The lines from the start of the data through the line containing "that the interleavings" are to be reproduced exactly, both ends included.

--------

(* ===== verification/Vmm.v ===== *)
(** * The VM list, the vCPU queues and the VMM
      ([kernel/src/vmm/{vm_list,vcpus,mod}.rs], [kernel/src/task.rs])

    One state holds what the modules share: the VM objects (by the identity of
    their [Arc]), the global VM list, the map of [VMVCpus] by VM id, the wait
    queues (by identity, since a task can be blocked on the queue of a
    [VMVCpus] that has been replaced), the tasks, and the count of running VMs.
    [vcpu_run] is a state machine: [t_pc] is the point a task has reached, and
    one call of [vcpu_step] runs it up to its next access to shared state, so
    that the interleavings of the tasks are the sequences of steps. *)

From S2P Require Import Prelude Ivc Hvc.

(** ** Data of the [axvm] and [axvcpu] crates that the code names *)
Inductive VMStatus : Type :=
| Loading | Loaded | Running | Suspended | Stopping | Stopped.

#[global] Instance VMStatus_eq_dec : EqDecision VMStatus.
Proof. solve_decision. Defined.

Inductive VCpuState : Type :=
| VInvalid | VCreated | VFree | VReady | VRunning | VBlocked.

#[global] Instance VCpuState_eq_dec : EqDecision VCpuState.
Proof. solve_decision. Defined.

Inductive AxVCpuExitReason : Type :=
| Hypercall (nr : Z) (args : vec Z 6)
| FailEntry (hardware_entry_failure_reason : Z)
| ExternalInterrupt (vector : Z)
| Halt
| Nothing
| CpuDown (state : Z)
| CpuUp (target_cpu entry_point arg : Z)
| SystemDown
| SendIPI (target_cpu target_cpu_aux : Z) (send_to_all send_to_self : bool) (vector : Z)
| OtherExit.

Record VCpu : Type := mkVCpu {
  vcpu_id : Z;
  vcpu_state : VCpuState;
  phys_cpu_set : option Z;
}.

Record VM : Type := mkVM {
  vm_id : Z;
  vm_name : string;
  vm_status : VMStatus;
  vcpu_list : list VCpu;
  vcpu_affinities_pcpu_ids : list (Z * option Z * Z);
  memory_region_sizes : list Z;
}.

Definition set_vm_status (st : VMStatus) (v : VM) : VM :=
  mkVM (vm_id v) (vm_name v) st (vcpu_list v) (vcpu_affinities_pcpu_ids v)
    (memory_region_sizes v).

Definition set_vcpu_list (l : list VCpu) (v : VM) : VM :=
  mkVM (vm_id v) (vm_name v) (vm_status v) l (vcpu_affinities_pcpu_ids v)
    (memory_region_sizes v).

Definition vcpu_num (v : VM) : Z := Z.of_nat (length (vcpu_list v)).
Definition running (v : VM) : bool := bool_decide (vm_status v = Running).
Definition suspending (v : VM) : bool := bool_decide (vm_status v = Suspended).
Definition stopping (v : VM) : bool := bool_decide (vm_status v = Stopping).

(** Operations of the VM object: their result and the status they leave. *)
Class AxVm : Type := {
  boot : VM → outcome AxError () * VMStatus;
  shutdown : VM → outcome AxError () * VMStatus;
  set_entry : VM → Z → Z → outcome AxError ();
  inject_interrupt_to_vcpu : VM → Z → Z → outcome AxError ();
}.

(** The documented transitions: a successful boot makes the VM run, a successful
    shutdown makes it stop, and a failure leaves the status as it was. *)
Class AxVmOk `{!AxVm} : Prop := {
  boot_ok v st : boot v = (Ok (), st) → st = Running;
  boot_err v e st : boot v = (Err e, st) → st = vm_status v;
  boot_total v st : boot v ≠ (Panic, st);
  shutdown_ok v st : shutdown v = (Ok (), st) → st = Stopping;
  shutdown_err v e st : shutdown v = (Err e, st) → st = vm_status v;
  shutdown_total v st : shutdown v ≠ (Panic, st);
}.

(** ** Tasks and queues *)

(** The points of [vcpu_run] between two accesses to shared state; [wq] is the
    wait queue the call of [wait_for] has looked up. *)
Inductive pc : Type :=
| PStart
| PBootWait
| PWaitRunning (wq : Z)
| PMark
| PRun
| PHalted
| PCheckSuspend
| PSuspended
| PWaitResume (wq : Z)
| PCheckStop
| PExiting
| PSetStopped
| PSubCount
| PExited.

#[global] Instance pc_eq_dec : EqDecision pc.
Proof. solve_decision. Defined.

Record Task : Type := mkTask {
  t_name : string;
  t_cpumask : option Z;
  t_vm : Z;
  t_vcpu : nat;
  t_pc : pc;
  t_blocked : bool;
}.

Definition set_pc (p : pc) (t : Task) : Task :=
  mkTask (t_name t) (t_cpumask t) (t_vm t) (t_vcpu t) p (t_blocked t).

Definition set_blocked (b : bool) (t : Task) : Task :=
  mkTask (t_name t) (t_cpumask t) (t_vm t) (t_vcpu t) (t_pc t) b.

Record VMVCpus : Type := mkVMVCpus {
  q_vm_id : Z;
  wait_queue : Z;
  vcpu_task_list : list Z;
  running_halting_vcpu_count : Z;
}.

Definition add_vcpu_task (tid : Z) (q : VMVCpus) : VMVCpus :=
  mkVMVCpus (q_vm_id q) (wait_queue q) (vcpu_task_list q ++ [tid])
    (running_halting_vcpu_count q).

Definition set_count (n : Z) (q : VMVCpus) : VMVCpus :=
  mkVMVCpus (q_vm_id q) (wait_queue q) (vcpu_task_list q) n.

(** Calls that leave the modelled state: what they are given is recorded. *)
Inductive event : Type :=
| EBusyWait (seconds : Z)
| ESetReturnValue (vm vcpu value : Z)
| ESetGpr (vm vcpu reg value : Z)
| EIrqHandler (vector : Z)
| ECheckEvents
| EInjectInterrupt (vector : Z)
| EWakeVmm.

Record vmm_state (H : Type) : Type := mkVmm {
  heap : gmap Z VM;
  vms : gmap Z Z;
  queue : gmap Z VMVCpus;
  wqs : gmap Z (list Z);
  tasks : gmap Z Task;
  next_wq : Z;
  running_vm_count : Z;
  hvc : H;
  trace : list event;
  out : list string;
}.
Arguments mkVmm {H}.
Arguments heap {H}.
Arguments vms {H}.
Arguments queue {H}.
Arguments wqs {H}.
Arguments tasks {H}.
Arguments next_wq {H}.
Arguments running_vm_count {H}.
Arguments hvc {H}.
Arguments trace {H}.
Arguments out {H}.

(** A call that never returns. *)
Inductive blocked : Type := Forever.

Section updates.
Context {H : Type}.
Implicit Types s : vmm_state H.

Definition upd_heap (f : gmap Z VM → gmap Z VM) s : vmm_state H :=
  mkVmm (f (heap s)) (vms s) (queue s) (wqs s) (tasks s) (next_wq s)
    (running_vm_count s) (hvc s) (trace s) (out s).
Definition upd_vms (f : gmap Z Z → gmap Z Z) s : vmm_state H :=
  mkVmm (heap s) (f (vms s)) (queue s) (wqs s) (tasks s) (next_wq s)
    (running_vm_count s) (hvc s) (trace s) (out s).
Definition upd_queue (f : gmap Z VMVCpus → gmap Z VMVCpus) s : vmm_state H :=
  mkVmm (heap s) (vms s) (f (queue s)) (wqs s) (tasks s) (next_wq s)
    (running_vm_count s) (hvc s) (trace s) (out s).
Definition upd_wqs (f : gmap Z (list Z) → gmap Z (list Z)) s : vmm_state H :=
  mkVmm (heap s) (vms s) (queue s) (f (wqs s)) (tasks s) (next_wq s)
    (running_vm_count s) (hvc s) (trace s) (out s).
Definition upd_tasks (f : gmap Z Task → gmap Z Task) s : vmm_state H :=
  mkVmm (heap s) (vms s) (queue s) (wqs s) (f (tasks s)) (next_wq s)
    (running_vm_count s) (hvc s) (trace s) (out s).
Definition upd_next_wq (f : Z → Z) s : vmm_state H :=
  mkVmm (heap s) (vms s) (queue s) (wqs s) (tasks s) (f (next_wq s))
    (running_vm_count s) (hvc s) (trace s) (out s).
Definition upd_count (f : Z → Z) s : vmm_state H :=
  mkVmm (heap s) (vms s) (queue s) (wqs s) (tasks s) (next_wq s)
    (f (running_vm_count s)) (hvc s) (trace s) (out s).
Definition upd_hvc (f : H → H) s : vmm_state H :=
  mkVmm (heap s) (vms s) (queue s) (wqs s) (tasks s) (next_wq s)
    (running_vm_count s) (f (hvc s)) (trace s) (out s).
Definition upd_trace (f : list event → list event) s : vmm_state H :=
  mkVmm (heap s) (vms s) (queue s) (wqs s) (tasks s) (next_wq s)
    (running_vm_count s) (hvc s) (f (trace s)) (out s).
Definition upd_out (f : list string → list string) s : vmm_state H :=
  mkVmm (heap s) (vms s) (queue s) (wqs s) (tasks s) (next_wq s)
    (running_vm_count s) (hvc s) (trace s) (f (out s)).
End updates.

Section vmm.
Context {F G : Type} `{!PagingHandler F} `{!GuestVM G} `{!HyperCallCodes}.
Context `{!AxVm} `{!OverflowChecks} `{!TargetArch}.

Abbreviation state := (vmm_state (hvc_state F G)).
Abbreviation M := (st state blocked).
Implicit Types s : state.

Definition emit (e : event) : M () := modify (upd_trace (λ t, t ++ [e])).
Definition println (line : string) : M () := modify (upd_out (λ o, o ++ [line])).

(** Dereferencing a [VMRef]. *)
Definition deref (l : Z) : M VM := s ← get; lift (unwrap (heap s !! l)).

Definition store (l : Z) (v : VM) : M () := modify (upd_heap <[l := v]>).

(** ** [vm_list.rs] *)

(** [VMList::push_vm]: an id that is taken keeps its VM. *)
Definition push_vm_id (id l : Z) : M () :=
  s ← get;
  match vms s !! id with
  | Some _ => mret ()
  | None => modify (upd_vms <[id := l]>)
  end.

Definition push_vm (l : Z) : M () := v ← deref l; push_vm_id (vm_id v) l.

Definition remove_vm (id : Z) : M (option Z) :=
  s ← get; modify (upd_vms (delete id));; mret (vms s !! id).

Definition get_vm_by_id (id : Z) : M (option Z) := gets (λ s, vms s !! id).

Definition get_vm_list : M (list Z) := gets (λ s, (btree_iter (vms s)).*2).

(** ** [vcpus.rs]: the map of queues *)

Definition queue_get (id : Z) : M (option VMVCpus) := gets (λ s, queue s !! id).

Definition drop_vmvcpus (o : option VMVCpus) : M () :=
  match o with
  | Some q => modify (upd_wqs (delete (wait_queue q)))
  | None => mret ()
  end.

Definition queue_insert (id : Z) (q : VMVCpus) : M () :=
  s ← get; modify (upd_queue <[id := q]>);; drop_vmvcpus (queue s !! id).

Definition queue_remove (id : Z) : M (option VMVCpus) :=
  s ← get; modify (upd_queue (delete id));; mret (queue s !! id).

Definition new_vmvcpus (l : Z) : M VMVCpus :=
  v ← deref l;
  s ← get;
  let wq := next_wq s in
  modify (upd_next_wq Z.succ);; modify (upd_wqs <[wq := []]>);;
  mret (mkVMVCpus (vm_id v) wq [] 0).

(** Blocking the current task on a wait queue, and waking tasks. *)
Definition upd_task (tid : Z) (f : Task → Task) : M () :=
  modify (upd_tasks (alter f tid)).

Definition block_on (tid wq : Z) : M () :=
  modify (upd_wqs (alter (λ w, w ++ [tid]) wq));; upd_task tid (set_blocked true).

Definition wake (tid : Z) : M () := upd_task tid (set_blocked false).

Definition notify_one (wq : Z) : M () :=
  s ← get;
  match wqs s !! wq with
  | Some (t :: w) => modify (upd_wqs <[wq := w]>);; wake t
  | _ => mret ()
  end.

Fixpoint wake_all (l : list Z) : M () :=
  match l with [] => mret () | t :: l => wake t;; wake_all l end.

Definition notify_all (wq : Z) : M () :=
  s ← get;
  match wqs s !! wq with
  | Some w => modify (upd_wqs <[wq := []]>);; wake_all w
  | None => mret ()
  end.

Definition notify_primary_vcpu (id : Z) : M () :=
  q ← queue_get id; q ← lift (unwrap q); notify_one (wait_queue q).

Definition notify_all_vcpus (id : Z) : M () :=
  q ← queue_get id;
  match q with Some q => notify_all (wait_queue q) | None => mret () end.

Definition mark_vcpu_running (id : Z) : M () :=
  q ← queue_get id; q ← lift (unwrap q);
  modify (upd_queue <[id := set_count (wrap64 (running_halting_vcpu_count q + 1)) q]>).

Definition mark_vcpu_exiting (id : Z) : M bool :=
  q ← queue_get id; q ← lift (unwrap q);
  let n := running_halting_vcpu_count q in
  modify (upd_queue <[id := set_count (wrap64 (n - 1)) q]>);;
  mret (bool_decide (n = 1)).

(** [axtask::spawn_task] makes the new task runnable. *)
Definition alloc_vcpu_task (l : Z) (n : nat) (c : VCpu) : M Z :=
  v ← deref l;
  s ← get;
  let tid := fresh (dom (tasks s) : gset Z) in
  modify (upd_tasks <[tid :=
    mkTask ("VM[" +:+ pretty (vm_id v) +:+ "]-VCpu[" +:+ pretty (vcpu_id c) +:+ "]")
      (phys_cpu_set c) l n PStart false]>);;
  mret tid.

--------

## ANSWER BOX
(* ===== verification/Vmm.v ===== *)
(** * The VM list, the vCPU queues and the VMM
      ([kernel/src/vmm/{vm_list,vcpus,mod}.rs], [kernel/src/task.rs])

    One state holds what the modules share: the VM objects (by the identity of
    their [Arc]), the global VM list, the map of [VMVCpus] by VM id, the wait
    queues (by identity, since a task can be blocked on the queue of a
    [VMVCpus] that has been replaced), the tasks, and the count of running VMs.
    [vcpu_run] is a state machine: [t_pc] is the point a task has reached, and
    one call of [vcpu_step] runs it up to its next access to shared state, so
    that the interleavings of the tasks are the sequences of steps. *)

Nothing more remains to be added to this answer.